Era un niño tímido, muy educado, simpático y amable, orgulloso de esa madre que salvaba vidas, como Wonder Woman, de la que gustaba escuchar historias y también contarlas. También era un chico enfermizo, débil en lo físico, aunque con un ánimo irreductible. Le encantaba presumir de aquellos aplausos que él interpretaba de forma exclusiva, dedicados a su madre, para proceder con entusiasmo a relatar alguno de sus logros, alguno que ella misma le hubiera contado, historias que siempre tenían un final feliz, porque ella lo mantuvo a salvo siempre de cualquier reverso oscuro.

Falleció un tiempo después de que todo acabara. Leucemia.

Había visto morir a mucha gente, había salvado muchas vidas, sobre todo en aquel hospital de campaña al que llegaban enfermos en manadas víctimas de un dichoso virus… Había visto de todo, pero ver morir a un hijo era otra cosa. Ya no había aplausos ni consuelo.

No volvió a ser la misma. Desapareció largo tiempo y cuando regresó era otra persona. Ya no dejó acercarse a nadie. Yo lo intenté, pero me rechazó como si viera un fantasma, como si fuera a contagiarle algo.
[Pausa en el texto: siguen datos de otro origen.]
(* ===== verification/Loopback.v ===== *)
(** * Loopback: patched resources of the Steam client

    The buffering proxy that serves the client's own files
    ([instrumentation/loopback/hook.c]).  The browser (CEF) opens the proxy;
    the proxy drains the client's handler completely, in its own call or
    through the handler's callbacks on other threads, patches what it has read
    and then lets the browser go on.  The object is counted: the browser holds
    references and the drain holds one across the asynchronous gaps.

    The C functions are modelled on the memory of one object: an access after
    it is freed, a copy beyond a buffer or a call of a null callback is
    undefined.  [lb_step] interleaves them: every iteration of the drain, the
    two halves of [lb_buf_finish], of [lb_buf_open]'s end and of
    [lb_buf_cancel] are steps of their own, since the browser, the handler and
    the drain run on different threads.  The embedded callback objects own no
    memory, and their counts are left out.

    Also here: which handler serves a request, and the hooks of the browser's
    handler functions. *)

From S2P Require Import Prelude State StrBuf.

(** The library is built for 64 bits on every platform
    ([loopback/CMakeLists.txt]). *)
#[local] Existing Instance target64.
Definition MEM_MAX : Z := 2 ^ 60.

(** ** The object *)

Inductive lb_state := LB_DRAINING | LB_READY | LB_FAILED | LB_CANCELLED.
#[export] Instance lb_state_eq : EqDecision lb_state.
Proof. solve_decision. Defined.
Definition LB_READ_CHUNK_SIZE : Z := 65536.
(* ===== verification/Files.v ===== *)
(** * Files: directories, files and archives

    The part of the file system the installers work on: a tree of directories
    and files without links, names of files as the system resolves them, the
    calls of [std::filesystem] the code makes, and the extraction of archives
    ([util/zip.cc]).

    A call can fail.  The disk holds the failures to come: one for each call
    that can fail, [None] for success; a failure says which paths the call had
    already changed when it gave up. *)

From stdpp Require Import sorting.
From S2P Require Import Prelude State.

(** ** Paths *)

Fixpoint split_slash (s acc : bytes) : list bytes :=
  match s with
  | [] => [acc]
  | c :: s => if beqb c "/" then acc :: split_slash s [] else split_slash s (acc ++ [c])
  end.
(** A name that stays in its directory. *)
Definition plain (part : bytes) : Prop := part ≠ [] ∧ part ≠ #"." ∧ part ≠ #".." ∧ Forall (λ c, c ≠ "/"%byte) part.
Lemma split_slash_plain s acc : Forall (λ c, c ≠ "/"%byte) acc → Forall (Forall (λ c, c ≠ "/"%byte)) (split_slash s acc).
Proof.
  revert acc. induction s as [|c s IH]; intros acc Ha; cbn [split_slash]; [by repeat constructor|]. destruct (beqb_spec c "/"); [constructor; [done|]; apply IH; constructor|].
  apply IH. apply Forall_app. split; [done|]. by repeat constructor.
Qed.

Abbreviation path := (list bytes).
Definition up (p : path) : path := take (length p - 1) p.
Definition walk (p : path) (part : bytes) : path :=
  if bytes_eqb part [] || bytes_eqb part #"." then p else if bytes_eqb part #".." then up p else p ++ [part].
(** [base / s] as the system resolves it. *)
Definition resolve (base : path) (s : bytes) : path :=
  foldl walk (match s with "/"%byte :: _ => [] | _ => base end) (split_slash s []).
Definition under (p q : path) : bool := bool_decide (p `prefix_of` q).

Lemma split_slash_one s acc : Forall (λ c, c ≠ "/"%byte) s → split_slash s acc = [acc ++ s].
Proof.
  revert acc. induction s as [|c s IH]; intros acc Hs; cbn [split_slash]; [by rewrite app_nil_r|]. apply Forall_cons in Hs as [Hc Hs].
  destruct (beqb_spec c "/"); [done|]. rewrite IH by done. by rewrite <- app_assoc.
Qed.
Lemma resolve_plain base s : plain s → resolve base s = base ++ [s].
Proof.
  intros (Hn & Hd & Hdd & Hf). unfold resolve. rewrite split_slash_one by done. cbn [foldl app]. unfold walk.
  apply bytes_eqb_false in Hn, Hd, Hdd. rewrite Hn, Hd, Hdd. cbn [orb]. apply bytes_eqb_false in Hn. destruct s as [|c s]; [done|]. apply Forall_cons in Hf as [Hc _]. by destruct c.
Qed.

(** ** The disk *)

Inductive node := NDir | NFile (content : bytes).
#[export] Instance node_eq : EqDecision node.
Proof. solve_decision. Defined.
Abbreviation tree := (gmap path node).
Definition failure := option (path → bool).
Record disk := Disk { fs : tree; faults : list failure }.
Abbreviation M := (SM disk).
Definition fs_error : bytes := #"filesystem error".

(** The outcome of the next call. *)
Definition next_fault : M failure := λ d,
  match faults d with [] => (Ok None, d) | f :: l => (Ok f, Disk (fs d) l) end.
Definition set_fs (f : tree → tree) : M () := modify (λ d, Disk (f (fs d)) (faults d)).
(** Drops what is below [p] and selected. *)
Definition cut (p : path) (sel : path → bool) (t : tree) : tree := filter (λ e, under p e.1 && sel e.1 = false) t.
(* ===== verification/LuaEncode.v ===== *)
(** * LuaEncode: Lua values written as JSON

    The encoder of [lua_host/api/json.c]: [json_append_data] and the functions
    it calls, over the buffers of [StrBuf].  A Lua table is a reference into a
    store, so a table can contain itself; its entries are listed in the order
    [lua_next] visits them.  Metamethods are functions of the table; what the
    interpreter answers to [lua_objlen] and [lua_checkstack] is a parameter.

    [text_data] says which text a value has, without a buffer.  The encoder
    writes exactly that text ([append_data_text]); so its unchecked appends
    stay inside the buffer, and it ends also on cyclic tables. *)

From Stdlib Require Import SpecFloat.
From S2P Require Import Prelude State Json StrBuf NumText.

(** ** Lua values *)

(** Light userdata: null, the address of [json_array], any other. *)
Inductive light := PNull | PJsonArray | POther.
Inductive other := Function | Userdata | Thread | CData.
(** A table, function and the like is a reference. *)
Inductive lval :=
  | LNil
  | LBool (b : bool)
  | LNum (f : spec_float)
  | LStr (s : bytes)
  | LLight (p : light)
  | LTable (r : positive)
  | LOther (o : other) (id : positive).

#[export] Instance light_eq_dec : EqDecision light.
Proof. solve_decision. Defined.
#[export] Instance other_eq_dec : EqDecision other.
Proof. solve_decision. Defined.
#[export] Instance lval_eq_dec : EqDecision lval.
Proof. solve_decision. Defined.

(** A metatable: [array_mt], [empty_array_mt] or another one; what [__len]
    returns, as a number, and what indexing an absent integer gives. *)
Inductive meta_kind := MArray | MEmptyArray | MOther.
Record metatable := Metatable { m_kind : meta_kind; m_len : option (outcome spec_float); m_index : Z → outcome lval }.
Record ltable := Table { t_entries : list (lval * lval); t_meta : option metatable }.
Definition store := positive → ltable.
(* ===== verification/LuaDecode.v ===== *)
(** * LuaDecode: JSON text read into Lua values

    The decoder of [lua_host/api/json.c]: the tokens of [json_next_token] and
    the parser [json_process_value].  The text is a Lua string and so followed
    by a zero byte; reading past that byte is undefined, as is writing past
    the end of the token buffer, which the code allocates once, as long as the
    text, and then fills without checks.  The tables it builds are new and not
    shared, so the result is a tree.

    [decode_safe] shows that every text is either decoded or refused with an
    error, without undefined behaviour and in a bounded number of steps. *)

From Stdlib Require Import SpecFloat.
From S2P Require Import Prelude State Json StrBuf NumText LuaEncode.

(** ** Tokens *)

Inductive token :=
  | T_OBJ_BEGIN | T_OBJ_END | T_ARR_BEGIN | T_ARR_END
  | T_STRING (s : bytes) | T_NUMBER (f : spec_float) | T_INTEGER (z : Z) | T_BOOLEAN (b : bool)
  | T_NULL | T_COLON | T_COMMA | T_END | T_WHITESPACE | T_ERROR (what : bytes) | T_UNKNOWN.

Definition json_token_type_name (t : token) : bytes :=
  match t with
  | T_OBJ_BEGIN => #"T_OBJ_BEGIN" | T_OBJ_END => #"T_OBJ_END" | T_ARR_BEGIN => #"T_ARR_BEGIN" | T_ARR_END => #"T_ARR_END"
  | T_STRING _ => #"T_STRING" | T_NUMBER _ => #"T_NUMBER" | T_INTEGER _ => #"T_INTEGER" | T_BOOLEAN _ => #"T_BOOLEAN"
  | T_NULL => #"T_NULL" | T_COLON => #"T_COLON" | T_COMMA => #"T_COMMA" | T_END => #"T_END" | T_WHITESPACE => #"T_WHITESPACE"
  | T_ERROR _ => #"T_ERROR" | T_UNKNOWN => #"T_UNKNOWN"
  end.
Definition ch2token (c : byte) : token :=
  match c with
  | "{"%byte => T_OBJ_BEGIN | "}"%byte => T_OBJ_END | "["%byte => T_ARR_BEGIN | "]"%byte => T_ARR_END
  | ","%byte => T_COMMA | ":"%byte => T_COLON | x00 => T_END
  | " "%byte | x09 | x0a | x0d => T_WHITESPACE
  | "f"%byte | "i"%byte | "I"%byte | "n"%byte | "N"%byte | "t"%byte | x22 | "+"%byte | "-"%byte => T_UNKNOWN
  | _ => if isdigit c then T_UNKNOWN else T_ERROR #"invalid token"
  end.
(** Zero: no such escape. *)
Definition escape2char (c : byte) : byte :=
  match c with
  | x22 => x22 | "\"%byte => "\"%byte | "/"%byte => "/"%byte | "b"%byte => x08 | "t"%byte => x09
  | "n"%byte => x0a | "f"%byte => x0c | "r"%byte => x0d | "u"%byte => "u"%byte | _ => x00
  end.
Definition hexdigit2int (c : byte) : Z :=
  if isdigit c then b2z c - 48 else
  let l := Z.lor (b2z c) 32 in if (97 <=? l) && (l <=? 102) then 10 + l - 97 else -1.
Definition codepoint_to_utf8 (c : Z) : bytes :=
  if c <=? 127 then [z2b c] else
  if c <=? 2047 then [z2b (Z.lor (Z.shiftr c 6) 192); z2b (Z.lor (Z.land c 63) 128)] else
  if c <=? 65535 then [z2b (Z.lor (Z.shiftr c 12) 224); z2b (Z.lor (Z.land (Z.shiftr c 6) 63) 128); z2b (Z.lor (Z.land c 63) 128)] else
  if c <=? 2097151 then
    [z2b (Z.lor (Z.shiftr c 18) 240); z2b (Z.lor (Z.land (Z.shiftr c 12) 63) 128); z2b (Z.lor (Z.land (Z.shiftr c 6) 63) 128); z2b (Z.lor (Z.land c 63) 128)]
  else [].

(** ** Values *)

Inductive tkey := KStr (s : bytes) | KInt (z : Z).
#[export] Instance tkey_eq_dec : EqDecision tkey.
Proof. solve_decision. Defined.
(** [null] is a light userdata; a table has its entries in the order of their
    first assignment and may carry [array_mt]. *)
Inductive ltree :=
  | TrNull
  | TrBool (b : bool)
  | TrNum (f : spec_float)
  | TrStr (s : bytes)
  | TrTable (array_mt : bool) (es : list (tkey * ltree)).
Fixpoint raw_set (k : tkey) (v : ltree) (es : list (tkey * ltree)) : list (tkey * ltree) :=
  match es with
  | [] => [(k, v)]
  | (k', w) :: es => if bool_decide (k = k') then (k, v) :: es else (k', w) :: raw_set k v es
  end.

(** The state of [json_parse_t]. *)
Record json_parse := JsonParse { p_ptr : Z; p_tmp : strbuf; p_depth : Z }.

Section decode.
  Context `{T : target}.
  Variable alloc : Z → bool.
  Variable checkstack : Z → bool.
  Variable cfg : json_config.
  (** The string; its terminator follows. *)
  Variable data : bytes.
  Abbreviation M := (SM json_parse).

Definition advance (n : Z) : M () := modify (λ p, JsonParse (p_ptr p + n) (p_tmp p) (p_depth p)).
Definition add_depth (n : Z) : M () := modify (λ p, JsonParse (p_ptr p) (p_tmp p) (p_depth p + n)).
Definition on_tmp {A} (m : SM strbuf A) : M A := λ p,
  let '(r, b) := m (p_tmp p) in (r, JsonParse (p_ptr p) b (p_depth p)).
(** [*(json->ptr + n)] *)
Definition peek (n : Z) : M byte := ptr ← gets p_ptr; lift (rd (data ++ [x00]) (ptr + n)).
(** The C string at the pointer, for library functions. *)
Definition c_string : M bytes := λ p,
  if (0 <=? p_ptr p) && (p_ptr p <=? len data)
  then (Ok (span (λ c, negb (beqb c x00)) (drop (Z.to_nat (p_ptr p)) data)), p) else (UB, p).

Definition token_at : Type := token * Z.
Definition json_set_token_error (what : bytes) : M token_at := i ← gets p_ptr; mret (T_ERROR what, i).

(** ** Strings *)

Fixpoint hex_digits (k : nat) (at_ : Z) (acc : Z) : M Z :=
  match k with
  | O => mret acc
  | S k =>
      c ← peek at_;
      if hexdigit2int c <? 0 then mret (-1) else hex_digits k (at_ + 1) (acc * 16 + hexdigit2int c)
  end.
Definition decode_hex4 (at_ : Z) : M Z := hex_digits 4 at_ 0.
(** The code point of an escape and the length of the escape, if it is one. *)
Definition unicode_escape : M (option (Z * Z)) :=
  codepoint ← decode_hex4 2;
  if codepoint <? 0 then mret None else
  if Z.land codepoint 63488 =? 55296 then
    if negb (Z.land codepoint 1024 =? 0) then mret None else
    c6 ← peek 6;
    if negb (beqb c6 "\") then mret None else
    c7 ← peek 7;
    if negb (beqb c7 "u") then mret None else
    surrogate_low ← decode_hex4 8;
    if surrogate_low <? 0 then mret None else
    if negb (Z.land surrogate_low 64512 =? 56320) then mret None else
    mret (Some (Z.lor (Z.shiftl (Z.land codepoint 1023) 10) (Z.land surrogate_low 1023) + 65536, 12))
  else mret (Some (codepoint, 6)).
Definition json_append_unicode_escape : M bool :=
  r ← unicode_escape;
  match r with
  | None => mret false
  | Some (codepoint, escape_len) =>
      match codepoint_to_utf8 codepoint with
      | [] => mret false
      | utf8 => _ ← on_tmp (strbuf_append_mem_unsafe utf8); _ ← advance escape_len; mret true
      end
  end.
Definition json_cfg_encode_sparse_array (args : list lval) : M () :=
  args ← lift (json_arg_init 3 args);
  _ ← on_config (set_option encode_sparse_convert put_sparse_convert (json_bool_option (arg 0 args)));
  _ ← on_config (set_option encode_sparse_ratio put_sparse_ratio (λ x, json_integer_option (arg 1 args) x 0 INT_MAX));
  on_config (set_option encode_sparse_safe put_sparse_safe (λ x, json_integer_option (arg 2 args) x 0 INT_MAX)).
Definition json_cfg_encode_max_depth (args : list lval) : M () :=
  args ← lift (json_arg_init 1 args);
  on_config (set_option encode_max_depth put_encode_max_depth (λ x, json_integer_option (arg 0 args) x 1 INT_MAX)).
Definition json_cfg_decode_max_depth (args : list lval) : M () :=
  args ← lift (json_arg_init 1 args);
  on_config (set_option decode_max_depth put_decode_max_depth (λ x, json_integer_option (arg 0 args) x 1 INT_MAX)).
Definition json_cfg_encode_number_precision (args : list lval) : M () :=
  args ← lift (json_arg_init 1 args);
  on_config (set_option encode_number_precision put_precision (λ x, json_integer_option (arg 0 args) x 1 16)).
Definition json_cfg_encode_empty_table_as_object (args : list lval) : M () :=
  args ← lift (json_arg_init 1 args);
  on_config (set_option encode_empty_table_as_object put_empty_table (json_bool_option (arg 0 args))).
Definition json_cfg_decode_array_with_array_mt (args : list lval) : M () :=
  args ← lift (json_arg_init 1 args);
  on_config (set_option decode_array_with_array_mt put_array_mt (json_bool_option (arg 0 args))).
Definition json_cfg_encode_skip_unsupported_value_types (args : list lval) : M () :=
  args ← lift (json_arg_init 1 args);
  on_config (set_option encode_skip_unsupported_value_types put_skip (json_bool_option (arg 0 args))).
(** The buffer exists exactly while it is kept. *)
Definition json_cfg_encode_keep_buffer (args : list lval) : M () :=
  args ← lift (json_arg_init 1 args);
  old_value ← on_config (gets encode_keep_buffer);
  _ ← on_config (set_option encode_keep_buffer put_keep (json_bool_option (arg 0 args)));
  new_value ← on_config (gets encode_keep_buffer);
  if xorb old_value new_value then
    on_config (on_encode_buf (if new_value : bool then strbuf_init alloc 0 else strbuf_free))
  else mret tt.
Definition invalid_options : list bytes := [ #"off"; #"on"; #"null"].
Definition json_cfg_encode_invalid_numbers (args : list lval) : M () :=
  args ← lift (json_arg_init 1 args);
  on_config (set_option encode_invalid_numbers put_encode_invalid (λ x, json_enum_option (arg 0 args) x invalid_options 1)).
Definition json_cfg_decode_invalid_numbers (args : list lval) : M () :=
  args ← lift (json_arg_init 1 args);
  on_config (set_option decode_invalid_numbers put_decode_invalid (json_bool_option (arg 0 args))).
(** The setting is the instance's; the table is everyone's. *)
Definition json_cfg_encode_escape_forward_slash (args : list lval) : M () :=
  args ← lift (json_arg_init 1 args);
  _ ← on_config (set_option encode_escape_forward_slash put_slash (json_bool_option (arg 0 args)));
  s ← on_config (gets encode_escape_forward_slash);
  modify (λ g, (s, g.2)).
Definition json_destroy_config : M () := on_config (on_encode_buf strbuf_free).
End settings.

(** [cjson.safe]: an error is returned, not raised; the end of the process is
    not an error. *)
Definition json_protect_conversion {A} (f : outcome A) (nargs : nat) : outcome (A + bytes) :=
  if (nargs =? 1)%nat then
    match f with
    | Ok a => Ok (inl a)
    | Throw e => if bytes_eqb e abort_text then Throw e else Ok (inr e)
    | UB => UB
    | NoFuel => NoFuel
    end
  else Throw arg_error.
Me convertí en un desconocido más.

Todo quedó ensordecido en su vida, que decidió interrumpir, encerrarla en el tiempo, como un gif que se repite una y otra vez. Se guareció en esa cápsula porque en un momento dado decidió que salir de allí era demasiado doloroso. Al cobijo de su mente, se sintió a salvo en una ficción que lo hacía todo algo más soportable.

Ella, que veía al suyo en todos esos niños a los que ya no se acercaba, pasaba sus ratos junto a él en el parque, empujando un columpio, metiendo arena en un cubo… y era, más o menos, feliz.

Los chavales del barrio la apodaron “La Palmitas”. En esas tardes por el parque, acostumbraba a aplaudir, de repente, sin venir a cuento ni con motivo aparente. Aplausos torpes, arrítmicos, que sonaban ridículos en la soledad, rompiendo casi obscenamente el silencio, caricatura patética de aquellos que salían desde los balcones muchos años antes… Ahora sonaban absurdos. La mayoría no entendía por qué hacía aquello, achacándolo a su locura, unos pocos sí captaban el eco distorsionado de lo que una vez fue, pero quizá sólo yo entendía que era el íntimo homenaje de alguien roto a unos héroes ausentes, caídos en el olvido. Especialmente a uno.

Sólo me quedaba aplaudir en secreto y en silencio.